Dataset extract:
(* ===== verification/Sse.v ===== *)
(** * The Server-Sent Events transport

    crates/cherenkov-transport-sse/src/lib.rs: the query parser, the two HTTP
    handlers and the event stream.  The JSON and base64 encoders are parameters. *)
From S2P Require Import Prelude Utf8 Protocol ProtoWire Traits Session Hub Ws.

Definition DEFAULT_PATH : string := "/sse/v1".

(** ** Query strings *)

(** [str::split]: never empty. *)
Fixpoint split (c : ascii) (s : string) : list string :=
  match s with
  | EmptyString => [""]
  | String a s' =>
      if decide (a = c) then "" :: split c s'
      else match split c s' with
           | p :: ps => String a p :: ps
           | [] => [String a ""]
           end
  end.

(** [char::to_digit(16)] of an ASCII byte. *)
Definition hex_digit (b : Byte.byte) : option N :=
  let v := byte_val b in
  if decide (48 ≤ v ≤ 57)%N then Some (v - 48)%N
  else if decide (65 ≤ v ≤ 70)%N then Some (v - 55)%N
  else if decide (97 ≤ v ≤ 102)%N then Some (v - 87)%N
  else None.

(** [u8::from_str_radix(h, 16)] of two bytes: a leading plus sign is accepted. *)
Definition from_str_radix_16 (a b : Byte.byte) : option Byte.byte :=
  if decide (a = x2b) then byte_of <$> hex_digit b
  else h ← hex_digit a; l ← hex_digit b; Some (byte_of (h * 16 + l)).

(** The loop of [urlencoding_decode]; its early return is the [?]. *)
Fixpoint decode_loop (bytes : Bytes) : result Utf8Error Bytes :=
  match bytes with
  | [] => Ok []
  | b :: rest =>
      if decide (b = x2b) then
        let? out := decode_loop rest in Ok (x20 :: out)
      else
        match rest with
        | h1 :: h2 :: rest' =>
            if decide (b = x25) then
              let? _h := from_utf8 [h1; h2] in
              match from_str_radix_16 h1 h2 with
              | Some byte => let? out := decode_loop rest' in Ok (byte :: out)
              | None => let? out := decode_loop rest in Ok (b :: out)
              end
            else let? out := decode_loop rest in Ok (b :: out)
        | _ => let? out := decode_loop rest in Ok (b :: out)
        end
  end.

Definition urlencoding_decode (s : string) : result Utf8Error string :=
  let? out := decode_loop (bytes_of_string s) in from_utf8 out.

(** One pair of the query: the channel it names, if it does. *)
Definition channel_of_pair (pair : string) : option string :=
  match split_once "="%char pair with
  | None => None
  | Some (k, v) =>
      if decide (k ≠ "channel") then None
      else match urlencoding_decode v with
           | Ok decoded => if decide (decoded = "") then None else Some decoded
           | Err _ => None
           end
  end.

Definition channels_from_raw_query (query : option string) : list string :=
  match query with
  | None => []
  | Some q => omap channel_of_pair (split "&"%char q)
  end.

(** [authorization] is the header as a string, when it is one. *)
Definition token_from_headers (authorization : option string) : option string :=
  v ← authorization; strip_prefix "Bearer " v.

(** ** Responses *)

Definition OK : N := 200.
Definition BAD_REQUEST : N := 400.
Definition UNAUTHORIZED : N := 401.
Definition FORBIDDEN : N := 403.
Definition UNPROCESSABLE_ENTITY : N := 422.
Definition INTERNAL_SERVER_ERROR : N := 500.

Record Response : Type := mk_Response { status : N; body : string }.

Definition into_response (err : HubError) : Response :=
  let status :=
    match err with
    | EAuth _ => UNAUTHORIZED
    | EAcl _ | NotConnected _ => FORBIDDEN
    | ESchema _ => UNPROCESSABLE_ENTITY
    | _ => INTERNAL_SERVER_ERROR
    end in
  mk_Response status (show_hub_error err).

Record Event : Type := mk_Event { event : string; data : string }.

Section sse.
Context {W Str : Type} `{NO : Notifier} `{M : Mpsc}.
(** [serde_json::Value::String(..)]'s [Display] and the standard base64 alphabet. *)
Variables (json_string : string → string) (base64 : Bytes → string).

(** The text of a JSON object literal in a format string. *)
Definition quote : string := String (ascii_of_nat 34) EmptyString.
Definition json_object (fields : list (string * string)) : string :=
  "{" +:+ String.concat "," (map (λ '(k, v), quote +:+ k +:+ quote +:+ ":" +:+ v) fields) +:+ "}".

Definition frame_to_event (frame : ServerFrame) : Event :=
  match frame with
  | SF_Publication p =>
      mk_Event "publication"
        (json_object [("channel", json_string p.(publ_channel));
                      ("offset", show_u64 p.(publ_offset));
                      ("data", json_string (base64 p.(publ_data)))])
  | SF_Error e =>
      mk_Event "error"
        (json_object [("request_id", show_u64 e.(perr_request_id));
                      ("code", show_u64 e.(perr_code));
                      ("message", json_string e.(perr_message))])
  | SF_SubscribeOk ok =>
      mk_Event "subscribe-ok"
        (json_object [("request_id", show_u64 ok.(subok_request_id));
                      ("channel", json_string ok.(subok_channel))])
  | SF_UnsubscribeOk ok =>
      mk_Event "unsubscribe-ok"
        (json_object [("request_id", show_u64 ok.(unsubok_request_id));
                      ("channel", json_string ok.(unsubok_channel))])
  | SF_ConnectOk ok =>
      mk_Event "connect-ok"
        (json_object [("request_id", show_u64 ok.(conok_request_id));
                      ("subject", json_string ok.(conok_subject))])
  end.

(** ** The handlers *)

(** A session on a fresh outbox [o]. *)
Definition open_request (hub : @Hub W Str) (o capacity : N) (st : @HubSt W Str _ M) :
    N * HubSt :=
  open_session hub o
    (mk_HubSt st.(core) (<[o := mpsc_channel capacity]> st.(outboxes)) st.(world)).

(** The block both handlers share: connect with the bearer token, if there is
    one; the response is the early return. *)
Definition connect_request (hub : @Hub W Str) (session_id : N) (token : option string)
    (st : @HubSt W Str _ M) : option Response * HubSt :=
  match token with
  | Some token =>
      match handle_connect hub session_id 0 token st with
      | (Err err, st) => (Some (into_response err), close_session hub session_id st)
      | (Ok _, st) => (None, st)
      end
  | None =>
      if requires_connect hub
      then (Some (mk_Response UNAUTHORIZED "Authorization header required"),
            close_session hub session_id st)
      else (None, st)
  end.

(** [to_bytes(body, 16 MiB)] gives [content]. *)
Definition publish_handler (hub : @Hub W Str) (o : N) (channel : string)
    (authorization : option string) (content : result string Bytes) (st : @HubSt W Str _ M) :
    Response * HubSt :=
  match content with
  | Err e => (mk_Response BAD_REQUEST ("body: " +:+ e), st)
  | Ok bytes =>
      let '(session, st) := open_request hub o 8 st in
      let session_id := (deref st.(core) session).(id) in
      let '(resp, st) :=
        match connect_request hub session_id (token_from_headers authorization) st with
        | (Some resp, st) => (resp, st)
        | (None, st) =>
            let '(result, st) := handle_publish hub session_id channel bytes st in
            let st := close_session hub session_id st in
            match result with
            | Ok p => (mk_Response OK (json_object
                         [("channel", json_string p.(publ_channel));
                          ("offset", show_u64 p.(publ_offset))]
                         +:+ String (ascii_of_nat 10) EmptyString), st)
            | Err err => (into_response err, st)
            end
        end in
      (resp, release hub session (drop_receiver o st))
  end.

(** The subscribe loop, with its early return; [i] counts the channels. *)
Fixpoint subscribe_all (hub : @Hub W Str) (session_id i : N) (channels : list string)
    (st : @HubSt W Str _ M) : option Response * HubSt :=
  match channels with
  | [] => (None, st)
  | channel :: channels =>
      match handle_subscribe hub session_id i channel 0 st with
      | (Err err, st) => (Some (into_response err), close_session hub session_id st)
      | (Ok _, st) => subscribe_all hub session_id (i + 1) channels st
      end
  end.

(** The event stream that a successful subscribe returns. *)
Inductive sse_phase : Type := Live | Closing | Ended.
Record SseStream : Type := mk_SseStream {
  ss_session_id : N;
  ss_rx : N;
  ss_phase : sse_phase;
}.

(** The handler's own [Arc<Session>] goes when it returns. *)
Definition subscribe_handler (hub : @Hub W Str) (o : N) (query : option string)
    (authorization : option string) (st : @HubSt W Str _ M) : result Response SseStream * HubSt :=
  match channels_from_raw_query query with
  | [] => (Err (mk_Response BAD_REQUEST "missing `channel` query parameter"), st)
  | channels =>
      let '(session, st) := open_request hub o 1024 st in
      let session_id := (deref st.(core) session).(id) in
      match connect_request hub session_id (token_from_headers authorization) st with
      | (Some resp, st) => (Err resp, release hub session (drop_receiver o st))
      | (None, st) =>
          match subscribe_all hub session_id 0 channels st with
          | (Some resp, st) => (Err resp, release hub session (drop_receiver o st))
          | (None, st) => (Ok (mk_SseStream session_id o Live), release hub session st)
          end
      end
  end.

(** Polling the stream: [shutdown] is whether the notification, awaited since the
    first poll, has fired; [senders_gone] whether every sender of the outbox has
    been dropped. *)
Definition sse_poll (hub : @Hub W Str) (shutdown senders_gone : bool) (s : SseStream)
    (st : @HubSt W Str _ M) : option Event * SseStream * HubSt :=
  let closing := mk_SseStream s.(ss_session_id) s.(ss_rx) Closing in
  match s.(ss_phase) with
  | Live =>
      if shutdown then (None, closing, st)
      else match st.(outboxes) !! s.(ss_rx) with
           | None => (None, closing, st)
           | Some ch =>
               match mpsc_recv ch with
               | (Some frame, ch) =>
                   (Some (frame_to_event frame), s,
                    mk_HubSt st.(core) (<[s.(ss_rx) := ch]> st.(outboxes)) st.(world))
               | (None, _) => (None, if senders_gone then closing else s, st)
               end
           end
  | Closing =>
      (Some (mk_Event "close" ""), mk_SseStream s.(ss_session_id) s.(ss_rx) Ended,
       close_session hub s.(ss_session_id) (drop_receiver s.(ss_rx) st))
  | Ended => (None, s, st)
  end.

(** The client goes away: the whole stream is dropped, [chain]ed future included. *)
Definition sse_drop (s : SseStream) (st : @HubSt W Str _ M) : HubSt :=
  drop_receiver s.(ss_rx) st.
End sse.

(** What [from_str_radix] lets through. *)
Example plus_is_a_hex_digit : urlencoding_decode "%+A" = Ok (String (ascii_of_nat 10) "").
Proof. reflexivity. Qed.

--

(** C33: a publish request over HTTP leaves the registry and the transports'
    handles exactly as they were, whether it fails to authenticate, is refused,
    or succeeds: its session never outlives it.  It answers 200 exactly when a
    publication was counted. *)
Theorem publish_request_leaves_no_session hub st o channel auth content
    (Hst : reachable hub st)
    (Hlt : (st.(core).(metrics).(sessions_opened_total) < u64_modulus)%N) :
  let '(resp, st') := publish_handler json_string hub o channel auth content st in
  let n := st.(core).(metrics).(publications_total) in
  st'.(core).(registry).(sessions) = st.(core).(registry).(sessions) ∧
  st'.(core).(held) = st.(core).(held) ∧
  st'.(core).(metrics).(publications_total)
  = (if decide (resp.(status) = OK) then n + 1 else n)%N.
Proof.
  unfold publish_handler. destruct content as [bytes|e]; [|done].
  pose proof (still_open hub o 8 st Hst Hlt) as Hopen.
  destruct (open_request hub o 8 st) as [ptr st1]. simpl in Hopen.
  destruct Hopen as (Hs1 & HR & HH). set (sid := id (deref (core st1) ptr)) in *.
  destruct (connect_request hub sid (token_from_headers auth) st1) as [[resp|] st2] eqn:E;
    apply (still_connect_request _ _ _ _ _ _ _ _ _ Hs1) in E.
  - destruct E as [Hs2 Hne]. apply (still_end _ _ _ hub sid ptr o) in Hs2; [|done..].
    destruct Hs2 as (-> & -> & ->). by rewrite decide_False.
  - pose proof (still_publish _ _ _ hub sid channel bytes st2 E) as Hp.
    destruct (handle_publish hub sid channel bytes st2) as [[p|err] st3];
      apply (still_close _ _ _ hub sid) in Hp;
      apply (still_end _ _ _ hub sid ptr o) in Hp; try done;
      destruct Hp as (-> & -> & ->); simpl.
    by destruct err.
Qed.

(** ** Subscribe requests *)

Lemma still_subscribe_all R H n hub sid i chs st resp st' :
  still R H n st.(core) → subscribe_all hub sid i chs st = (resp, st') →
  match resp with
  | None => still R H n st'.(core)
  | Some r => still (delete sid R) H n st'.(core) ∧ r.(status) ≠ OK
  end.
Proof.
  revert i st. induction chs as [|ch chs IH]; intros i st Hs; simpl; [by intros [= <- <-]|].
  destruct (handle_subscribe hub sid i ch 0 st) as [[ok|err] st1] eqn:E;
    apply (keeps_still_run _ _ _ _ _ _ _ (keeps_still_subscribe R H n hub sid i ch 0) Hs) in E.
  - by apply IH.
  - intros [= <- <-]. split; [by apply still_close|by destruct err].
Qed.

What you will do:
Copy out, word for word, the part of the entries above that begins at the line with "Ok bytes =>" and ends at the line with "(** The subscribe", including both.

Response below:
  | Ok bytes =>
      let '(session, st) := open_request hub o 8 st in
      let session_id := (deref st.(core) session).(id) in
      let '(resp, st) :=
        match connect_request hub session_id (token_from_headers authorization) st with
        | (Some resp, st) => (resp, st)
        | (None, st) =>
            let '(result, st) := handle_publish hub session_id channel bytes st in
            let st := close_session hub session_id st in
            match result with
            | Ok p => (mk_Response OK (json_object
                         [("channel", json_string p.(publ_channel));
                          ("offset", show_u64 p.(publ_offset))]
                         +:+ String (ascii_of_nat 10) EmptyString), st)
            | Err err => (into_response err, st)
            end
        end in
      (resp, release hub session (drop_receiver o st))
  end.

(** The subscribe loop, with its early return; [i] counts the channels. *)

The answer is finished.